Published 25/06/2019, 15:52

This month’s break out in gold is the third occasion in the last three years that we’ve seen gains in excess of $100 in a calendar month.

In February 2016 the yellow metal rallied by over $120 on the month and then followed that up in June 2016 with a similarly large $107 move on the back of the fallout from the Brexit referendum.

At the same time equity markets finished the month in negative territory, sliding back on the perception of a deteriorating global macro-economic environment, particularly in China, where policymakers were striving to convince the rest of the world they weren’t trying to actively devalue the yuan.

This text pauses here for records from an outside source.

(* ===== verification/Core.v ===== *)
(** [vash-core]: the error type, keys and values ([error.rs], [key.rs],
    [value.rs]).  Nothing here performs I/O. *)

From S2P Require Import Prelude Bytes Text.

(** ** error.rs *)

Inductive CoreError : Type :=
| EmptyKey
| KeyTooLong (len max : Z)
| InvalidKeyByte (b : byte) (offset : Z)
| ValueTooLarge (len max : Z)
| TooManyTags (count max : Z)
| EmptyTag
| TagTooLong (len max : Z)
| BadLimit (limit max : Z)
| BadPattern
| BadCursor (detail : String.string)
| NotAnInteger
| NotAFloat
| Overflow
| NotFinite
| MalformedRecord (detail : String.string)
| RecordVersion (found expected : Z).

#[global] Instance CoreError_eq_dec : EqDecision CoreError.
Proof.
  intros x y. unfold Decision. decide equality; try apply Z.eq_dec;
    try apply Byte.byte_eq_dec; apply String.string_dec.
Defined.

(** [slice.len()]. *)
Definition len {A} (l : list A) : Z := Z.of_nat (length l).

Lemma len_app {A} (l k : list A) : len (l ++ k) = len l + len k.
Proof. unfold len. rewrite length_app. lia. Qed.

Lemma len_nonneg {A} (l : list A) : 0 <= len l.
Proof. unfold len. lia. Qed.

(** ** key.rs *)

Definition MAX_KEY_LEN : Z := 511.

(** A [Key] is the bytes it borrows; [Key_new] is the only checked way in. *)
Definition Key_new (b : bytes) : Result CoreError bytes :=
  if len b =? 0 then Err EmptyKey
  else if MAX_KEY_LEN <? len b then Err (KeyTooLong (len b) MAX_KEY_LEN)
  else Ok b.

(** [Key::from_stored]: no validation. *)
Definition Key_from_stored (b : bytes) : bytes := b.

Definition valid_key (b : bytes) : Prop := 1 <= len b <= MAX_KEY_LEN.

#[global] Instance valid_key_dec b : Decision (valid_key b).
Proof. unfold valid_key. apply _. Defined.

(** ** value.rs *)

Definition DEFAULT_MAX_VALUE_LEN : Z := 1024 * 1024.

Definition ABSOLUTE_MAX_VALUE_LEN : Z := 64 * 1024 * 1024.

Definition validate_value (value : bytes) (max : Z) : Result CoreError unit :=
  if max <? len value then Err (ValueTooLarge (len value) max) else Ok ().

(** ** Facts *)

Lemma Key_new_ok b : Key_new b = Ok b <-> valid_key b.
Proof.
  unfold Key_new, valid_key. pose proof (len_nonneg b).
  destruct (Z.eqb_spec (len b) 0); [split; [done|lia]|].
  destruct (Z.ltb_spec MAX_KEY_LEN (len b)); split; try done; lia.
Qed.

Lemma Key_new_inv b k : Key_new b = Ok k -> k = b /\ valid_key b.
Proof.
  intros H. assert (k = b) as ->.
  { revert H. unfold Key_new. repeat case_match; naive_solver. }
  split; [done|]. by apply Key_new_ok.
Qed.

Lemma validate_value_ok v max : validate_value v max = Ok () <-> len v <= max.
Proof. unfold validate_value. destruct (Z.ltb_spec max (len v)); split; try done; lia. Qed.

Lemma len_slice b i j : (i <= j)%nat -> (j <= length b)%nat -> len (slice_of b i j) = Z.of_nat (j - i).
Proof. intros. unfold len, slice_of. rewrite length_take, length_drop. lia. Qed.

We saw similar scenario play out in June when equity markets also slid back over concerns about the impact the Brexit vote might have on investors attitude to risk. On both occasions US 10-Year yields were below the levels they are now, and had slid back in the wake of the Fed’s first rate hike since the financial crisis, with the 10 year dropping from 2.35% at the end of 2015 to a low of 1.32% in July.

This month gold prices have rallied, along with stock markets in contrast to how they behaved in 2016.

The behaviour in the bond market however has been a little bit different, not that you would know it at first glance. We’ve still seen the same decline in yields, to record lows in the case of the German bund, while US 10 year yields have also fallen back quite sharply, to their lowest levels since late 2016.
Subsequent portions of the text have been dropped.